“Whoever wants to understand must play much” – Gottfried Benn
“Almost all creativity involves purposeful play” – Abraham Maslow
I went to TEST Nottingham, looking for answers to questions that had been with me for years: what exactly is dramaturgy or dramaturgical thinking? Had I done some without calling it that in the course of my career (answers: ‘ah, that’s why we have two days’ and ‘yes’). This photo, in fact, belongs to one of those times I “accidentally” did some, as adviser on dance, by for and with disabled people for State of Emergency Ltd’s professional level inclusive project, ‘Co-Mission’ in November 2015. It is of the climbing frame which signalled that I was almost at the studios, on my twice weekly trips to ‘Moonshot’, home of Irie Dance in Deptford. Surrounding it, are quotes engraved into the concrete attributed to the pupils of a local primary school, presumably its principal users: “ being an open space,” “dancing”, “cheerful” “energetic” “feel excited and serene”, “carefree”, “feel tranquil”. I wanted to caputure the climbing frame and words on camera as they summed up exactly what I associated with going to work each week on ‘Co-Mission’, one of the happiest, most fulfilling working periods of my life. I use the image here, because, entirely surprisingly to me, the childen’s sentiments are also ones I will now associate with TEST. What TEST ultimately defined for me turned out to be something of the nature and value – for me anyway – of engaging in Continuing Professional Development. Or Continuing Playful Development, as I may now re-name it!
As on a playground, TEST had substance, structures, tasks yet plenty of space to negotiate for yourself. There was a watchful or guiding overseeing eye, but intervention was minimal, strategic and often by invitation. Others were there too, within those structures, to encounter, negotiate with, converse with, emulate; to learn from just as much from as those who led you or the process itself. I had a kind of intellectual fun and left with a feeling of lightness, I haven’t known for years. And realised how important it is to me. Perhaps for all adults. And to remember to keep seeking it out again.
And ultimately it struck me that the climbing frame was also, perhaps, a metaphor for the weekend’s revelations to me about dramaturgy itself.
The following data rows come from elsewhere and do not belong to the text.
(** * vpMbtPolygon: visibility test and frustum clipping of a model face

    Shallow embedding of [src/tracking/mbt/vpMbtPolygon.cpp] (ViSP
    model-based tracker).  A C++ [double] is a primitive binary64 float,
    an [unsigned int] bit mask is an [N] with [N.land]/[N.lor], the corner
    array [p] together with its length [nbpt] is a list, and a member
    function that mutates [*this] is a function returning the new
    polygon.  The classes of ViSP whose code is outside this file
    (vpPoint, vpColVector, vpRowVector, vpHomogeneousMatrix, vpMath) and
    the C library's [acos] are the fields of the interface [ViSP]. *)

From Stdlib Require Import ZArith NArith Floats Bool List Lia Permutation.
From Stdlib Require Import QArith.
Import ListNotations.
Close Scope Q_scope.

Set Implicit Arguments.
Set Warnings "-inexact-float".

(** ** Outcomes of a call *)

Inductive vpException : Type :=
| dimensionError.

(** [Normal a]: the call returns.  [Throws e]: a C++ exception leaves it.
    [Undefined]: the call indexes an array outside its bounds.
    [Unfinished]: the loop budget given to the model ran out. *)
Inductive outcome (A : Type) : Type :=
| Normal (a : A)
| Throws (e : vpException)
| Undefined
| Unfinished.

Arguments Throws {A} e.
Arguments Undefined {A}.
Arguments Unfinished {A}.

Definition bind {A B : Type} (m : outcome A) (k : A -> outcome B) : outcome B :=
  match m with
  | Normal a => k a
  | Throws e => Throws e
  | Undefined => Undefined
  | Unfinished => Unfinished
  end.

Notation "x <- m ;; k" := (bind m (fun x => k))
  (at level 61, m at next level, right associativity).

(** ** Points and vectors *)

(** Modelled from the spec: vpPoint, whose class is not part of the file.
    A point carries its object-frame coordinates, its camera-frame
    coordinates (X,Y,Z) and the normalized image-plane coordinates (x,y)
    derived from them by an explicit projection step. *)
Record vpPoint : Type := mkPoint {
  get_oX : float; get_oY : float; get_oZ : float;
  get_X : float; get_Y : float; get_Z : float;
  get_x : float; get_y : float
}.

Definition set_X (v : float) (q : vpPoint) : vpPoint :=
  mkPoint (get_oX q) (get_oY q) (get_oZ q) v (get_Y q) (get_Z q) (get_x q) (get_y q).
Definition set_Y (v : float) (q : vpPoint) : vpPoint :=
  mkPoint (get_oX q) (get_oY q) (get_oZ q) (get_X q) v (get_Z q) (get_x q) (get_y q).
Definition set_Z (v : float) (q : vpPoint) : vpPoint :=
  mkPoint (get_oX q) (get_oY q) (get_oZ q) (get_X q) (get_Y q) v (get_x q) (get_y q).

(** The vectors of this file all have three components. *)
Record vpColVector : Type := ColVector { c0 : float; c1 : float; c2 : float }.
Record vpRowVector : Type := RowVector { r0 : float; r1 : float; r2 : float }.

Record vpImagePoint : Type := ImagePoint { get_i : float; get_j : float }.

Record vpCameraParameters : Type := mkCam {
  isFovComputed : bool;
  getFovNormals : list vpColVector
}.

(** ** The library the file is compiled against *)

Class ViSP : Type := {
  vpHomogeneousMatrix : Type;
  (* <math.h> *)
  acos : float -> float;
  M_PI : float;
  (* vpMath::rad *)
  rad : float -> float;
  (* vpColVector::normalize, crossProd, dotProd *)
  col_normalize : vpColVector -> vpColVector;
  crossProd : vpColVector -> vpColVector -> vpColVector;
  dotProd : vpColVector -> vpColVector -> float;
  (* vpRowVector::normalize and vpRowVector * vpColVector *)
  row_normalize : vpRowVector -> vpRowVector;
  row_mul_col : vpRowVector -> vpColVector -> float;
  (* vpPoint(), vpPoint::changeFrame, vpPoint::projection *)
  pt_default : vpPoint;
  pt_changeFrame : vpHomogeneousMatrix -> vpPoint -> vpPoint;
  pt_projection : vpPoint -> vpPoint
}.
(** * gopcp.v2/chapter3/socket/tcp_socket.go

    A shallow embedding of the delimiter-framed TCP cube-root server:
    the framing codec ([read], [write]), the request parser
    ([strToInt32]), the per-connection loop ([handleConn]), the accept
    loop ([serverGo]) and the use that [main] and the spawned tasks make
    of the package-level [sync.WaitGroup].

    Go strings are byte sequences and are modelled by [string]; a
    [[]byte] is a [list ascii].  [int], [int64] and [int32] values are
    [Z] with their ranges written out. *)

From Stdlib Require Import ZArith List String Ascii Bool Lia.
From Stdlib Require Import DecimalString DecimalPos DecimalZ.
Import ListNotations.
Open Scope string_scope.
Open Scope Z_scope.

(** ** Constants *)

(** [DELIMITER = '\t'] *)
Definition DELIMITER : ascii := "009"%char.

(** [math.MaxInt32], [math.MinInt32] *)
Definition MaxInt32 : Z := 2147483647.
Definition MinInt32 : Z := -2147483648.

(** [strconv.IntSize]: the width of [int]; 64 on the usual platforms. *)
Definition IntSize : Z := 64.

(** ** Errors *)

(** The error values the program meets.  [EOF] is [io.EOF], compared by
    identity in [handleConn]; [NetError] stands for what the [net]
    package returns (a timeout among them); [Errorf] is an error built
    by [fmt.Errorf] with its message. *)
Inductive error : Type :=
| EOF
| NetError (timeout : bool) (msg : string)
| Errorf (msg : string).

(** [err.Error()] *)
Definition Error (e : error) : string :=
  match e with
  | EOF => "EOF"
  | NetError _ msg => msg
  | Errorf msg => msg
  end.

Definition is_EOF (e : error) : bool :=
  match e with EOF => true | _ => false end.

(** ** Formatting verbs *)

(** The one-character string holding a double quote. *)
Definition dquote : string := String "034"%char EmptyString.

(** [%d] of an integer. *)
Definition fmt_d (z : Z) : string := NilZero.string_of_int (Z.to_int z).

(** ** strconv.ParseInt, base 10 *)

Module strconv.

(** The two failures of the package. *)
Inductive NumErr : Type := ErrSyntax | ErrRange.

Definition digit (c : ascii) : option Z :=
  let n := Z.of_nat (nat_of_ascii c) in
  if (48 <=? n) && (n <=? 57) then Some (n - 48) else None.

Definition maxUint64 : Z := 2 ^ 64 - 1.

(** The digit loop of [ParseUint] in base 10: [n] is the accumulator,
    [maxVal] is [1<<bitSize - 1].  A character that is not a digit is a
    syntax error; an accumulator at or over [maxUint64/10 + 1], or a
    sum over [maxVal], is a range error. *)
Fixpoint uint_loop (maxVal : Z) (s : string) (n : Z) : Z + NumErr :=
  match s with
  | EmptyString => inl n
  | String c rest =>
      match digit c with
      | None => inr ErrSyntax
      | Some d =>
          if maxUint64 / 10 + 1 <=? n then inr ErrRange
          else
            let n10 := n * 10 in
            let n1 := n10 + d in
            if (maxUint64 <? n1) || (maxVal <? n1) then inr ErrRange
            else uint_loop maxVal rest n1
      end
  end.

(** [ParseUint(s, 10, bitSize)]; a range error carries [maxVal]. *)
Definition ParseUint10 (s : string) (bitSize : Z) : Z * option NumErr :=
  match s with
  | EmptyString => (0, Some ErrSyntax)
  | _ =>
      let bitSize := if bitSize =? 0 then IntSize else bitSize in
      let maxVal := 2 ^ bitSize - 1 in
      match uint_loop maxVal s 0 with
      | inl n => (n, None)
      | inr ErrSyntax => (0, Some ErrSyntax)
      | inr ErrRange => (maxVal, Some ErrRange)
      end
  end.

(** [ParseInt(s, 10, bitSize)] *)
Definition ParseInt10 (s : string) (bitSize : Z) : Z * option NumErr :=
  match s with
  | EmptyString => (0, Some ErrSyntax)
  | String c0 rest =>
      let '(neg, s') :=
        if Ascii.eqb c0 "+" then (false, rest)
        else if Ascii.eqb c0 "-" then (true, rest)
        else (false, s) in
      match ParseUint10 s' bitSize with
      | (_, Some ErrSyntax) => (0, Some ErrSyntax)
      | (un, _) =>
          let bitSize := if bitSize =? 0 then IntSize else bitSize in
          let cutoff := 2 ^ (bitSize - 1) in
          if negb neg && (cutoff <=? un) then (cutoff - 1, Some ErrRange)
          else if neg && (cutoff <? un) then (- cutoff, Some ErrRange)
          else (if neg then - un else un, None)
      end
  end.

End strconv.
Lemma sort_leads_idempotent_witness :
  sort_leads mixed_sorted = Ok mixed_sorted.
Proof.
  apply (sort_leads_idempotent
           [ listing_lead 2 "Salon Ana" "1" 4; listing_lead 1 "Roof Fix" "2" 2;
             listing_lead 3 "Cafe" "3" 9; listing_lead 1 "Plumber Dan" "4" 7 ]).
  vm_compute. reflexivity.
Defined.

Lemma filter_tier_below (t : Z) (x : Lead) (l : list Lead) :
  List.Forall (tier_le x) l → t < tier x → filter (λ y, tier y = t) l = [].
Proof.
  intros Hall Ht. apply filter_none. intros y Hy Hty.
  rewrite List.Forall_forall in Hall.
  pose proof (Hall y (proj1 (list_elem_of_In _ _) Hy)) as Hle.
  unfold tier_le in Hle. lia.
Qed.

(** A list in tier order whose tiers are 1, 2 or 3 is its tier-1 leads,
    then its tier-2 leads, then its tier-3 leads. *)
Lemma tier_segments (l : list Lead) :
  StronglySorted tier_le l →
  Forall (λ x, tier x = 1 ∨ tier x = 2 ∨ tier x = 3) l →
  l = filter (λ x, tier x = 1) l ++ filter (λ x, tier x = 2) l
      ++ filter (λ x, tier x = 3) l.
Proof.
  induction 1 as [|x l Hl IH Hall]; intros Htiers; [done|].
  apply Forall_cons in Htiers as [Hx Htiers]. specialize (IH Htiers).
  destruct Hx as [Hx|[Hx|Hx]].
  - rewrite (filter_cons_True (λ y, tier y = 1)) by done.
    rewrite !filter_cons_False by lia. simpl. by f_equal.
  - rewrite (filter_cons_True (λ y, tier y = 2)) by done.
    rewrite !filter_cons_False by lia.
    rewrite (filter_tier_below 1 x l) in IH |- * by (done || lia).
    simpl. by f_equal.
  - rewrite (filter_cons_True (λ y, tier y = 3)) by done.
    rewrite !filter_cons_False by lia.
    rewrite (filter_tier_below 1 x l), (filter_tier_below 2 x l) in IH |- *
      by (done || lia).
    simpl. by f_equal.
Qed.

Lemma leads_tiers entries leads :
  filter_leads entries = Ok leads →
  Forall (λ x, tier x = 1 ∨ tier x = 2 ∨ tier x = 3) leads.
Proof.
  intros Hrun. apply Forall_forall.
  intros x (e & _ & Hx)%(leads_from_entries _ _ Hrun).
  by apply (produces_tier e).
Qed.

Lemma sorted_tier_segments entries leads sorted :
  filter_leads entries = Ok leads → sort_leads leads = Ok sorted →
  sorted = filter (λ x, tier x = 1) sorted ++ filter (λ x, tier x = 2) sorted
           ++ filter (λ x, tier x = 3) sorted.
Proof.
  intros Hrun Hsort. apply tier_segments; [by eapply sort_leads_tiers|].
  rewrite (sort_leads_perm _ _ Hsort). by eapply leads_tiers.
Qed.

(** X14: the sorted list is the tier-1 subset, followed by the tier-2
    subset, followed by the tier-3 leads: the two subsets the script
    exports are consecutive segments of the full list, and every lead is in
    exactly one of the three. *)
Theorem sorted_list_is_tier_segments (entries : list json)
    (leads sorted : list Lead) :
  filter_leads entries = Ok leads →
  sort_leads leads = Ok sorted →
  sorted = filter (λ x, tier x = 1) sorted ++ filter (λ x, tier x = 2) sorted
           ++ filter (λ x, tier x = 3) sorted.
Proof. apply sorted_tier_segments. Qed.

Lemma sorted_list_is_tier_segments_witness :
  mixed_sorted
  = filter (λ x, tier x = 1) mixed_sorted
    ++ filter (λ x, tier x = 2) mixed_sorted
    ++ filter (λ x, tier x = 3) mixed_sorted.
Proof.
  apply (sorted_list_is_tier_segments mixed_entries
           [ listing_lead 2 "Salon Ana" "1" 4; listing_lead 1 "Roof Fix" "2" 2;
             listing_lead 3 "Cafe" "3" 9; listing_lead 1 "Plumber Dan" "4" 7 ]);
    vm_compute; reflexivity.
Defined.

Lemma tier_counts_sum (l : list Lead) :
  Forall (λ x, tier x = 1 ∨ tier x = 2 ∨ tier x = 3) l →
  (length (filter (λ x, tier x = 1%Z) l)
   + length (filter (λ x, tier x = 2%Z) l)
   + length (filter (λ x, tier x = 3%Z) l) = length l)%nat.
Proof.
  induction 1 as [|x l Hx _ IH]; [done|].
  rewrite !filter_cons.
  destruct (decide (tier x = 1)), (decide (tier x = 2)),
    (decide (tier x = 3)); simpl; lia.
Qed.

End TierSegments.

Section Statistics.

(** X15: the three tier counts the script prints add up to the number of
    leads it prints, which is the number of leads the filter kept. *)
Theorem tier_counts_add_up (entries : list json) (leads sorted : list Lead) :
  filter_leads entries = Ok leads →
  sort_leads leads = Ok sorted →
  (tier_count 1 sorted + tier_count 2 sorted + tier_count 3 sorted
   = length sorted)%nat
  ∧ length sorted = length leads.
Proof.
  intros Hrun Hsort. pose proof (sort_leads_perm _ _ Hsort) as Hperm. split.
  - apply tier_counts_sum. rewrite Hperm. by eapply leads_tiers.
  - by rewrite Hperm.
Qed.

End Statistics.

Lemma tier_counts_add_up_witness :
  (tier_count 1 mixed_sorted + tier_count 2 mixed_sorted
   + tier_count 3 mixed_sorted = length mixed_sorted)%nat
  ∧ length mixed_sorted = length
      [ listing_lead 2 "Salon Ana" "1" 4; listing_lead 1 "Roof Fix" "2" 2;
        listing_lead 3 "Cafe" "3" 9; listing_lead 1 "Plumber Dan" "4" 7 ].
Proof.
  apply (tier_counts_add_up mixed_entries); vm_compute; reflexivity.
Defined.

Section Preview.

(** X16: the preview holds at most ten leads, all of tier 1 and taken from
    the sorted list; when no review count is NaN they are the most reviewed
    ones: each has at least as many reviews as every tier-1 lead the preview
    leaves out. *)
Theorem preview_shows_most_reviewed (leads sorted : list Lead) :
  sort_leads leads = Ok sorted →
  (length (top_tier1 sorted) ≤ 10)%nat
  ∧ (∀ x, x ∈ top_tier1 sorted → x ∈ sorted ∧ tier x = 1)
  ∧ (Forall counted leads →
     ∀ x y, x ∈ top_tier1 sorted →
       y ∈ drop 10 (filter (λ l, tier l = 1) sorted) →
       ∃ rx ry, Py.number (review_count x) = Some rx
                ∧ Py.number (review_count y) = Some ry
                ∧ Num.leb ry rx = true).
Proof.
  intros Hsort. unfold top_tier1.
  set (tier1 := filter (λ l, tier l = 1) sorted).
  assert (Hin : ∀ x, x ∈ tier1 → x ∈ sorted ∧ tier x = 1).
  { intros x [? ?]%list_elem_of_filter. done. }
  split_and!.
  - rewrite length_take. lia.
  - intros x (i & Hx & _)%elem_of_take.
    apply Hin. by eapply list_elem_of_lookup_2.
  - intros Hcounted x y (i & Hx & Hi)%elem_of_take (j & Hy)%list_elem_of_lookup.
    rewrite lookup_drop in Hy.
    pose proof (sort_leads_in_order _ _ Hsort Hcounted) as Hss.
    apply (StronglySorted_filter _ (λ l, tier l = 1)) in Hss.
    assert (Hle : in_order x y).
    { apply (StronglySorted_lookup_lt _ tier1 i (10 + j)); [done|lia|done..]. }
    destruct (Hin x (list_elem_of_lookup_2 _ _ _ Hx)) as [_ Htx].
    destruct (Hin y (list_elem_of_lookup_2 _ _ _ Hy)) as [_ Hty].
    destruct Hle as (rx & ry & Hrx & Hry & [?|[_ Hle]]); [lia|].
    by exists rx, ry.
Qed.

Lemma preview_shows_most_reviewed_witness :
  sort_leads roofers = Ok roofers_sorted
  ∧ (length (top_tier1 roofers_sorted) ≤ 10)%nat
  ∧ (∀ x, x ∈ top_tier1 roofers_sorted → x ∈ roofers_sorted ∧ tier x = 1)
  ∧ (∀ x y, x ∈ top_tier1 roofers_sorted →
       y ∈ drop 10 (filter (λ l, tier l = 1) roofers_sorted) →
       ∃ rx ry, Py.number (review_count x) = Some rx
                ∧ Py.number (review_count y) = Some ry
                ∧ Num.leb ry rx = true).
Proof.
  assert (Hsort : sort_leads roofers = Ok roofers_sorted)
    by (vm_compute; reflexivity).
  assert (Hcounted : Forall counted roofers)
    by (repeat constructor; eexists; split; reflexivity).
  destruct (preview_shows_most_reviewed roofers roofers_sorted Hsort)
    as (Hlen & Hin & Hmost).
  split_and!; [exact Hsort|exact Hlen|exact Hin|exact (Hmost Hcounted)].
Defined.

End Preview.

(** ** Whole runs: the exports, the console and the other files *)

Section RunLaws.
Variable read_text : string → string * option exn.
Variable json_loads : string → parsed.
Variable csv_row : list json → result string.
Variable py_str : json → string.
Variable open_error : string → option exn.
Variable stdout_error : string → option exn.

#[local] Abbreviation run' :=
  (main read_text json_loads csv_row py_str open_error stdout_error).
#[local] Abbreviation rows := (csv_rows csv_row).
Dramaturgy, I thought, was going to be this solid structure to work within. Concrete, robust, the solid foundation, the strong jumping off point from which the ideas can then take flight…and, like a climbing frame, it is all those things. But what I had not recognised was what might be alive in the spaces in between that structure: doubt, bias, desire, distaste, humour; the possibility of stumbles, falls, catches, daring, chance….And all we can do is be aware of them, not erase them or pretend they aren’t there. And they make the process no less valuable or worthwhile. Maybe they enhance it. They are there, because we are there. We are human. Unavoidably. Humans being as well as humans doing (within dramaturgy).
One of my fellow travellers dubbed himself an ‘amaturg’, a word I loved and laughed at in recognition. I leave TEST still very much an ‘amaturg,’ I think, but with a new sense of aspiration to be the ‘humanaturg’ next time I find myself called dramturgically: to happily name out loud, in the space (or job ad or evualuation), my dramaturgical thinking, to continue it with the sense of care that came up quite prominently in discussion, yet with acceptance of my lack of objectivity, that very human susceptibility to enchantment that Martin offered us. And with space, repsect and value given for that most vital, funny and serious of all human pursuits – at every age – play.